De esta forma para que una conducta sea constitutiva de práctica antisindical es menester que el acto que se presenta como lesivo al derecho fundamental en comento, esté inspirado con el propósito de afectación de la libertad sindical o que suponga una actitud de desconocimiento de ese derecho, de un modo que resulta inconciliable con su naturaleza, importancia o entidad. Como se trata de un componente de carácter más bien subjetivo, lo frecuente es que deba inferírselo de los comportamientos externos.
SEXTO: Que esta juez en la especie no existen actos de discriminación efectuados por parte de la empresa denunciada y que puedan ser calificados de indebidos o arbitrarios.

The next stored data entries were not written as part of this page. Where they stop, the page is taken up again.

(* ===== verification/ExecFacts.v ===== *)
(** * Every scheduled action is executed once

    The bookkeeping of a transaction: when it succeeds, each action that was scheduled, as an action of the transaction, a
    notification or an inline action, has run exactly once and left a receipt, and the receipts number the actions without a gap.
    The traces form a tree, and the recursion ends. *)
From S2P Require Import Prelude Merkle Name Config Timestamp ChainConfig Authority AuthorizationManager ResourceLimits BlockHeader.
From S2P Require Import ProtocolFeatures Transaction SystemContract ContractTables ControllerChecks TransactionContext ApplyContext.
From S2P Require Import Intrinsics ActionExec ExecSteps TransactionFacts AuthorizationFacts SystemFacts TableCalls ExecExample.

Module ExecFacts.
Import Merkle Config Authority AuthorizationManager BlockHeader Transaction SystemContract ControllerChecks TransactionContext ApplyContext.
Import Intrinsics(program, run_program, NanTest).
Import ActionExec ExecSteps.

Notation traces s := (action_traces (fst s)).
Notation len s := (length (action_traces (fst s))).

(** ** The actions without a receipt *)
Section undone.
Implicit Types (l : list action_trace).

Fixpoint undone_from (i : Z) l : list Z :=
  match l with
  | [] => []
  | t :: l' => match receipt t with None => [i] | Some _ => [] end ++ undone_from (i + 1) l'
  end.
Definition undone l : list Z := undone_from 1 l.

Lemma undone_from_app i l l' : undone_from i (l ++ l') = undone_from i l ++ undone_from (i + Z.of_nat (length l)) l'.
Proof.
  revert i. induction l as [|t l IH]; intros i; cbn [app undone_from length].
  - now rewrite Z.add_0_r.
  - rewrite IH, app_assoc. do 2 f_equal. lia.
Qed.

Lemma undone_from_all i l : Forall (fun t => receipt t = None) l -> undone_from i l = (fun k => i + Z.of_nat k) <$> seq 0 (length l).
Proof.
  revert i. induction l as [|t l IH]; intros i Hl; [done|]. apply Forall_cons in Hl as [Ht Hl]. cbn [undone_from length seq fmap list_fmap].
  rewrite Ht, IH by done. cbn. f_equal; [lia|]. rewrite <- seq_shift, <- list_fmap_compose. apply list_fmap_ext. intros _ k _. cbn. lia.
Qed.

Lemma undone_new l new : Forall (fun t => receipt t = None) new -> undone (l ++ new) = undone l ++ ordinals (length l) (length new).
Proof.
  intros Hn. unfold undone. rewrite undone_from_app, (undone_from_all _ new) by done. f_equal. unfold ordinals.
  rewrite <- (Nat.add_0_r (S (length l))), <- (fmap_add_seq (S (length l)) 0), <- list_fmap_compose. apply list_fmap_ext. intros _ k _. cbn. lia.
Qed.

Lemma undone_from_insert i l j t t' r : l !! j = Some t -> receipt t = None -> receipt t' = Some r ->
  i + Z.of_nat j :: undone_from i (<[j := t']> l) ≡ₚ undone_from i l.
Proof.
  revert i j. induction l as [|x l IH]; intros i [|j] Hl Ht Ht'; try done; cbn in *.
  - injection Hl as ->. rewrite Ht, Ht'. cbn. now rewrite Z.add_0_r.
  - rewrite <- (IH (i + 1) j) by done. replace (i + 1 + Z.of_nat j) with (i + Z.of_nat (S j)) by lia. solve_Permutation.
Qed.

Lemma undone_insert l o t t' r : 0 < o -> l !! Z.to_nat (o - 1) = Some t -> receipt t = None -> receipt t' = Some r ->
  o :: undone (<[Z.to_nat (o - 1) := t']> l) ≡ₚ undone l.
Proof.
  intros Ho Hl Ht Ht'. unfold undone. rewrite <- (undone_from_insert 1 l _ _ _ _ Hl Ht Ht').
  now replace (1 + Z.of_nat (Z.to_nat (o - 1))) with o by lia.
Qed.

Lemma undone_elem l o : o ∈ undone l -> 0 < o /\ exists t, l !! Z.to_nat (o - 1) = Some t /\ receipt t = None.
Proof.
  unfold undone. assert (G : forall i, o ∈ undone_from i l -> i <= o /\ exists t, l !! Z.to_nat (o - i) = Some t /\ receipt t = None).
  { induction l as [|x l IH]; intros i Hi; cbn in Hi; [now apply not_elem_of_nil in Hi|].
    apply elem_of_app in Hi as [Hi|Hi].
    - destruct (receipt x) eqn:E; [now apply not_elem_of_nil in Hi|]. apply list_elem_of_singleton in Hi as ->.
      rewrite Z.sub_diag. split; [lia|]. now exists x.
    - apply IH in Hi as (? & t & Ht & ?). split; [lia|]. exists t. split; [|done].
      now replace (Z.to_nat (o - i)) with (S (Z.to_nat (o - (i + 1)))) by lia. }
  intros Ho. apply G in Ho as [? ?]. split; [lia|done].
Qed.

Lemma undone_done l : undone l = [] -> Forall (fun t => is_Some (receipt t)) l.
Proof.
  unfold undone. generalize 1. induction l as [|t l IH]; intros i Hl; [constructor|]. cbn in Hl.
  apply app_nil in Hl as [Ht Hl]. constructor; [|now apply IH in Hl]. now destruct (receipt t).
Qed.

SEPTIMO: Que por todo lo razonado precedentemente sólo procede rechazar la denuncia formulada por la reclamante en todas sus partes, pues de los elementos probatorios incorporados no se observan las diferencias o actos de discriminación denunciados en esta causa, y por el contrario se colige que las medidas adoptadas por la denunciada en relación a la extensión de beneficios y respecto del trabajador Richard López, se ha producido por razones objetivas y razonables.
OCTAVO: Que los demás antecedentes incorporados en autos, en nada alteran lo ya resuelto, siendo innecesario emitir pronunciamiento respecto de la prueba confesional de la parte denunciante, por innecesario.
Por estas consideraciones y, visto además lo dispuesto en los artículos 7, 10, 289 y siguientes, 303 y siguientes, , 425, 432, 444, 453, 454, 456, 459 todos del Código del Trabajo; 1698 del Código Civil, y demás normas legales vigentes, SE DECLARA:
I. Que se rechaza la denuncia en todas sus partes.
II. Que se condena en costas a la denunciante por estimar que no tuvo motivos plausibles para litigar, las que se regulan en la suma de $ 200.000.-
Regístrese, notifíquese, hágase devolución de los documentos incorporados por las partes, ejecutoriada que resulta la presente sentencia y archívese en su oportunidad.
RIT : S- 23-2010
RUC: 10- 4-0023855-9
Dictada por Alondra Castro Jiménez, Juez Titular del Primer Juzgado de Letras del Trabajo de Santiago.